In response to the letter it received from the attorney general, DraftKings said, “We strongly disagree with the reasoning in his opinion and will examine and vigorously pursue all legal options available.”
In a statement, FanDuel said: “Fantasy sports is a game of skill and legal under New York state law. This is a politician telling hundreds of thousands of New Yorkers they are not allowed to play a game they love and share with friends, family, co-workers and players across the country.”
The two companies can challenge the attorney general’s order in court. According to Joseph M. Kelly, a professor of business law at the State University College at Buffalo, the state would have to prove that chance is a material factor in fantasy sports, which would make it gambling.
Players who bet on fantasy sports assemble their own teams of professional athletes who compete based on their statistical performances in games. Mr. Schneiderman’s order does not apply to seasonal competitions or to other companies that offer fantasy games.
By concluding that daily fantasy games constitute gambling, Mr. Schneiderman has also directed an uncomfortable spotlight on some professional sports leagues that oppose gambling while maintaining financial partnerships with daily fantasy sports sites.
A recent New York Times investigation reported that operators of online gambling sites had begun investing in fantasy companies and that some of DraftKings’ senior managers came from online gambling companies or were professional poker players.
Mr. Schneiderman began investigating the fantasy sites after a DraftKings employee inadvertently released internal betting data and that same week won $350,000 on FanDuel, which is based in New York. DraftKings hired an outside law firm to investigate the matter, and found that the employee did nothing wrong. Both fantasy companies had allowed employees to bet on rival sites, but no longer do. Mr. Schneiderman asked the two companies for internal data and details on how they prevent fraud.
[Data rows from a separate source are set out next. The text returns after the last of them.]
Lemma ahci_port_rebase_wp fuel n j s :
  let m0 := p_sh (rb_port s) in
  hba_drive (p_hba (rb_port s)) -> length (comtables (rb_port s)) = 32%nat -> mgr_ok (rb_mem s) m0 (REBASE_FRAMES + n) j ->
  (hba_stop_polls < N.to_nat fuel)%nat ->
  wp (ahci_port_rebase fuel) (fun _ s' => port_ok (rb_port s') /\ hba_disk (p_hba (rb_port s')) = hba_disk (p_hba (rb_port s)) /\
    mgr_ok (rb_mem s') (p_sh (rb_port s')) n j /\ grows (rb_mem s) m0 (p_sh (rb_port s')) /\ vs_step (rb_mem s) (rb_mem s')) s.
Proof.
  intros m0 Hd Hl Hm Hf. unfold ahci_port_rebase. wp_focus. apply on_port_wp, ahci_stop_cmd_wp; [done|done|]. intros d1 Hd1 E1.
  injection E1 as E1 _ _.
  wp_focus. apply on_vs_wp. cbn [rb_mem]. eapply (frame_wp _ m0 (9 + n) j); [exact Hm|]. intros cl p1 Hm1 Hcl Hcl4 Hncl Hocl Hs1.
  destruct (low_word cl Hcl) as (L1 & L2 & _). wp_focus. apply on_port_wp. unfold wr. wp_step. wp_focus. apply on_port_wp. wp_step.
  cbn [rb_port rb_mem with_hba p_hba comlist comtables p_fis p_sh]. rewrite L1, L2.
  destruct (hba_stopped_clb d1 cl Hd1 Hcl Hcl4) as [Hd2 E2]. injection E2 as E2 C2 _. set (d2 := hba_wr COM_BASE_ADDR_U 0 _) in *. clearbody d2.
  wp_focus. apply on_port_wp. unfold set_comlist. wp_step. wp_focus. apply on_port_wp, clear_page_wp; [done|].
  wp_focus. apply on_vs_wp. cbn [rb_mem rb_port]. eapply (frame_wp _ m0 (8 + n) j); [exact Hm1|]. intros fa p2 Hm2 Hfa Hfa4 Hnfa Hofa Hs2.
  destruct (low_word fa Hfa) as (L3 & L4 & _). wp_focus. apply on_port_wp. wp_step. wp_focus. apply on_port_wp. wp_step.
  cbn [rb_port rb_mem with_hba with_sh p_hba comlist comtables p_fis p_sh]. rewrite L3, L4.
  destruct (hba_stopped_fb d2 fa Hd2 Hfa Hfa4) as [Hd3 E3]. injection E3 as E3 C3 F3. set (d3 := hba_wr FIS_BASE_U 0 _) in *. clearbody d3.
  wp_focus. apply on_port_wp. unfold set_fis. wp_step. wp_focus. apply on_port_wp, clear_page_wp; [done|].
  cbn [rb_port rb_mem with_hba with_sh p_hba comlist comtables p_fis p_sh]. destruct Hm2 as (V2 & T2 & _).
  wp_focus. apply (wp_for_each (fun i s' => slots_up (rb_mem s) m0 d3 cl fa i (Z.to_nat (8 - i) + n) j s')); [lia| | |].
  - by apply (slots_up_0 (rb_mem s) p1 p2).
  - intros i s1 Hi Hup. apply (rebase_slot_wp (rb_mem s) m0 d3 cl fa i); [|lia|done|done|apply Hm].
    by replace (Z.to_nat (8 - i) + n)%nat with (S (Z.to_nat (8 - (i + 1)) + n)) in Hup by lia.
  - intros s1 [Eh El Ht Hfis (hs & Hhs & Hlen & Hz) Hm' Hg Hst]. apply on_port_wp, ahci_start_cmd_wp; [by rewrite Eh|lia|].
    intros d4 Hd4 E4. rewrite Eh in E4. injection E4 as E4 C4 F4. cbn [rb_port rb_mem with_hba p_hba p_sh]. split_and!; [|congruence|done..].
    destruct (Hz ltac:(lia)) as (h & v & X1 & X2 & X3 & X4 & X5).
    constructor; cbn [with_hba p_hba comlist comtables p_fis p_sh]; rewrite ?C4, ?C3, ?C2, ?F4, ?F3; [done| | |done].
    + rewrite El. by apply mmio_phys_map.
    + by exists hs, h, v.
Qed.
End ports.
Nevada regulators ruled last month that daily fantasy sports should be considered gambling, and ordered fantasy companies to suspend operations until they secured gaming licenses. A Florida grand jury has subpoenaed records of the fantasy sports trade group, the United States attorney in Manhattan has begun an investigation, and the F.B.I. office in Boston, where DraftKings’ headquarters are, has begun interviewing fantasy players.
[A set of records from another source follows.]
(** [proc->signals[signum]]: the index is not checked.  [junk] are the fields of
    [oldact] that are never set, 32 bytes of the kernel's stack. *)
Definition sys_sigaction (junk : list Z) (signum act old : Z) : K (Z + next) :=
  '(p, pr) ← currproc;
  let i := sN 32 signum in
  guard (0 <=? i) OutOfBounds;;
  prev ← unwrap (signals pr !! Z.to_nat i) OutOfBounds;
  (if truth act then
     h ← load64 act; upd_proc p (fun pr => with_signals (<[Z.to_nat i := h]> (signals pr)) pr)
   else mret ());;
  (if truth old then mem_stores old (le_enc 8 prev ++ junk) else mret ());;
  ret 0.

(** ** Dispatch *)

(** [syscalls[n]] called with five arguments.  What the call does not pass or leaves
    unset is a parameter: [e_arg5], the sixth argument of [sys_mmap], and [e_junk];
    [e_trap] is the kernel's context where a call traps into the scheduler. *)
Record env : Type := mk_env { e_fuel : N; e_arg5 : Z; e_junk : list Z; e_trap : reg_ctx }.
Definition syscall (e : env) (n : Z) (a0 a1 a2 a3 a4 : Z) : K (Z + next) :=
  let r := e_trap e in
  match n with
  | 0 => sys_read a0 a1 a2
  | 1 => sys_write a0 a1 a2
  | 2 => sys_open a0 a1 a2
  | 3 => sys_close a0
  | 4 => sys_mmap (e_fuel e) a0 a1 a2 a3 a4 (e_arg5 e)
  | 5 => sys_ioctl a0 a1 a2
  | 6 => sys_stat a0 a1
  | 7 => sys_fork
  | 8 => sys_execve (e_fuel e) r a0 a1 a2
  | 9 => sys_waitid
  | 10 => sys_exit r a0
  | 11 => sys_nanosleep r a0 a1
  | 12 => sys_lseek a0 (sN 64 a1) a2
  | 13 => sys_create_thread a0 a1 a2
  | 14 => sys_exit_thread r
  | 15 => sys_kill_thread a0
  | 16 => sys_join_thread
  | 17 => sys_kill r a0 a1
  | 18 => sys_getpid
  | 19 => sys_sigaction (e_junk e) a0 a1 a2
  | 20 => sys_chdir a0
  | 21 => sys_getcwd a0 a1
  | _ => throw OutOfBounds
  end.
In addition, nearly a dozen states are considering some form of fantasy sports legislation, according to GamblingCompliance, an independent service that monitors gambling legislation.
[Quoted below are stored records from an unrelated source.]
Lemma digits_of_unique k base ds :
  2 <= base <= 32 -> Forall (is_digit base) ds -> last ds <> Some 48 -> lval base ds < 2 ^ Z.of_nat k ->
  ds = digits_of k base (lval base ds).
Proof.
  intros Hb Hd. revert k. induction Hd as [|d ds (r & Hr & ->) Hds IH]; intros k Hl Hk; [by destruct k|].
  assert (lval base (digit r :: ds) = r + base * lval base ds) as E by (unfold lval; cbn [foldr]; by rewrite (dval_digit base) by lia).
  assert (lval base (digit r :: ds) <> 0) as Hnz.
  { intros Hz. destruct (lval_zero base (digit r :: ds)) as [?|?]; [done|constructor; [by exists r|done]|done|done|done]. }
  assert (0 <= lval base ds) as Hpos.
  { clear -Hb Hds. unfold lval. induction Hds as [|d ds (r & Hr & ->) _ IH]; cbn [foldr]; [lia|]. rewrite (dval_digit base) by lia. nia. }
  destruct k as [|k]; [rewrite E in Hk, Hnz; change (2 ^ Z.of_nat 0) with 1 in Hk; nia|]. cbn [digits_of]. rewrite (proj2 (Z.eqb_neq _ _) Hnz). rewrite E.
  replace ((r + base * lval base ds) `mod` base) with r by (rewrite Z.mul_comm, Z.mod_add, Z.mod_small; lia).
  replace ((r + base * lval base ds) `div` base) with (lval base ds) by (rewrite Z.mul_comm, Z.div_add, Z.div_small; lia).
  f_equal. apply IH.
  - intros Hl'. apply Hl. by rewrite last_cons, Hl'.
  - rewrite Nat2Z.inj_succ, Z.pow_succ_r in Hk by lia. nia.
Qed.

(** A numeral is determined by its value. *)
Lemma numeral_show base cs n : 2 <= base <= 32 -> n < 2 ^ 64 -> numeral base cs -> sval base cs = n -> cs = show base n.
Proof.
  intros Hb Hn (Hd & Hne & H0) Hv. rewrite <- (reverse_involutive cs) in Hv. rewrite sval_reverse in Hv.
  unfold show. destruct (Z.eqb_spec n 0) as [->|Hnz].
  - apply H0. destruct (lval_zero base (reverse cs)) as [E|E]; [done|by apply Forall_reverse|done| |by rewrite last_reverse in E].
    destruct Hne. by apply (f_equal reverse) in E; rewrite reverse_involutive in E.
  - rewrite <- Hv, <- (digits_of_unique 64); [by rewrite reverse_involutive|done|by apply Forall_reverse| |lia].
    rewrite last_reverse. intros E. apply H0 in E as ->. apply Hnz. rewrite <- Hv. unfold lval. cbn. lia.
Qed.

Lemma show_bytes base n : 2 <= base <= 32 -> 0 <= n < 2 ^ 64 -> Forall (fun b => 0 < b < 256) (show base n).
Proof.
  intros Hb Hn. unfold show. destruct (n =? 0); [by repeat constructor|]. apply Forall_reverse.
  generalize 64%nat. intros k. revert n Hn. induction k as [|k IH]; intros n Hn; [constructor|]. cbn [digits_of].
  destruct (n =? 0); constructor.
  - apply digit_byte. pose proof (Z.mod_pos_bound n base ltac:(lia)). lia.
  - apply IH. split; [apply Z.div_pos; lia|]. apply Z.div_lt_upper_bound; nia.
Qed.

Inductive farg : Type := FNum (z : Z) | FStr (l : list Z).

(** One conversion: what it prints and the arguments left; [None] when the argument is
    missing or of the wrong kind, or the one [int] that has no absolute value. *)
Definition spec_one (d : Z) (xs : list farg) : option (list Z * list farg) :=
  if d =? 37 then Some ([37], xs)
  else if d =? 99 then match xs with FNum a :: r => Some ([u8 a], r) | _ => None end
  else if (d =? 105) || (d =? 100) then
    match xs with
    | FNum a :: r => if s32 a =? - 2 ^ 31 then None
                     else Some ((if s32 a <? 0 then [45] else []) ++ show 10 (Z.abs (s32 a)), r)
    | _ => None
    end
  else if d =? 115 then match xs with FStr l :: r => Some (l, r) | _ => None end
  else if d =? 120 then match xs with FNum a :: r => Some (show 16 (u64 a), r) | _ => None end
  else if d =? 108 then match xs with FNum a :: r => Some (show 10 (u64 a), r) | _ => None end
  else Some ([], xs).

(** What a format prints; [None] also for a format that ends in a percent sign. *)
Fixpoint render (f : list Z) (xs : list farg) : option (list Z) :=
  match f with
  | [] => Some []
  | c :: f' =>
      if c =? 37 then
        match f' with
        | [] => None
        | d :: f'' => match spec_one d xs with Some (o, xs') => app o <$> render f'' xs' | None => None end
        end
      else cons c <$> render f' xs
  end.

(** ** Stores keep the memory they find *)

Section grows.
Context {H : Type}.

Definition grows {A} (c : M (smem H) A) : Prop :=
  forall s a s', c s = Ok (a, s') -> forall x, is_Some (bytes s !! x) -> is_Some (bytes s' !! x).

Lemma grows_ret {A} (a : A) : grows (mret a).
Proof. by intros s b s' [= -> ->]. Qed.
Lemma grows_bind {A B} (m : M (smem H) A) (f : A -> M (smem H) B) : grows m -> (forall a, grows (f a)) -> grows (bindM m f).
Proof.
  intros Hm Hf s b s' E x Hx. unfold bindM in E. destruct (m s) as [[a s1]|] eqn:E1; [|done].
  eapply Hf; [exact E|]. by eapply Hm.
Qed.
Lemma grows_ld p : grows (ld p).
Proof.
  intros s a s' E x. unfold ld, bindM, guard, gets, unwrap in E. destruct (truth p); cbn in E; [|done].
  destruct (bytes s !! p); cbn in E; [|done]. by injection E as _ <-.
Qed.
Lemma grows_st p v : grows (st p v).
Proof.
  apply grows_bind; [apply grows_ld|]. intros _ s a s' [= _ <-] x Hx. cbn. rewrite lookup_insert. by destruct (decide _); [eexists|].
Qed.
Lemma grows_bound : grows mem_bound.
Proof. by intros s a s' [= _ <-]. Qed.
Lemma grows_loopN {A B} (body : A -> M (smem H) (A + B)) : (forall a, grows (body a)) -> forall n a, grows (loopN n body a).
Proof.
  intros Hb n. induction n as [|n IH]; intros a; [apply grows_ret|]. cbn [loopN]. apply grows_bind; [done|].
  intros [a'|b]; [apply IH|apply grows_ret].
Qed.
Lemma grows_while {A B} fuel (body : A -> M (smem H) (A + B)) a : (forall a, grows (body a)) -> grows (while_ fuel body a).
Proof.
  intros Hb. unfold while_. apply grows_bind; [|by intros [?|?]; [|apply grows_ret]].
  intros s. rewrite loop_loopN. by apply grows_loopN.
Qed.

Lemma wp_grows {A} (c : M (smem H) A) Q s :
  grows c -> wp c Q s -> wp c (fun a s' => Q a s' /\ forall x, is_Some (bytes s !! x) -> is_Some (bytes s' !! x)) s.
Proof. intros Hg Hw. destruct (wp_Ok _ _ _ Hw) as (a & s' & E & HQ). eapply wp_intro; [exact E|]. split; [done|]. by eapply Hg. Qed.
End grows.

Create HintDb grows.
Ltac grows := repeat first [solve [eauto 1 with grows nocore] | apply grows_ret | apply grows_ld | apply grows_st | apply grows_bound
  | apply grows_while; intros | apply grows_bind; [|intros] | case_match].

Lemma strlen_grows {H} p : grows (H := H) (strlen p).
Proof. unfold strlen. grows. Qed.
#[export] Hint Resolve strlen_grows : grows.
Lemma strrev_grows {H} p : grows (H := H) (strrev p).
Proof. unfold strrev, strrev_round. grows. Qed.
#[export] Hint Resolve strrev_grows : grows.
Lemma ultoa_grows {H} n p base : grows (H := H) (ultoa n p base).
Proof. unfold ultoa, digits_round. grows. Qed.
Lemma itoa_grows {H} n p base : grows (H := H) (itoa n p base).
Proof. unfold itoa, digits_round. grows. Qed.
#[export] Hint Resolve ultoa_grows itoa_grows : grows.

(** ** vsnprintf *)

Section vsn.
Context {H : Type} (s0 : smem H) (str cap buffer : Z).
Context (Hstr : 0 < str) (Hbuf : 0 < buffer) (Hcap : cap < 2 ^ 31) (Hsep : str + cap <= buffer \/ buffer + 100 <= str).
Implicit Types m : gmap Z Z.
The attorney general’s office also said that ads on the two sites “seriously mislead New York citizens about their prospects of winning.” State investigators found that to date, “the top 1 percent of DraftKings winners receive the vast majority of the winnings.”
For much of the N.F.L. season, DraftKings and FanDuel have blanketed television with advertising, spending more than $100 million each, and consistently ranking among the top companies each week in buying airtime.
Last September, FanDuel said it was signing 20,000 to 30,000 players every day. Major League Baseball, the N.B.A. and companies like Comcast, NBC and Google are among its investors. Nearly every N.F.L. team has a sponsorship deal with DraftKings or FanDuel, and two powerful N.F.L. owners — Jerry Jones of the Dallas Cowboys and Robert K. Kraft of the New England Patriots — have equity stakes in the companies.
The attorney general’s office said daily fantasy sports “appears to be creating the same public health and economic problems associated with gambling.” The National Council on Problem Gambling says it has received reports of “severe gambling problems” in some people who play daily fantasy sports, while noting that seasonal competitions with minimal prizes “offer little risk.”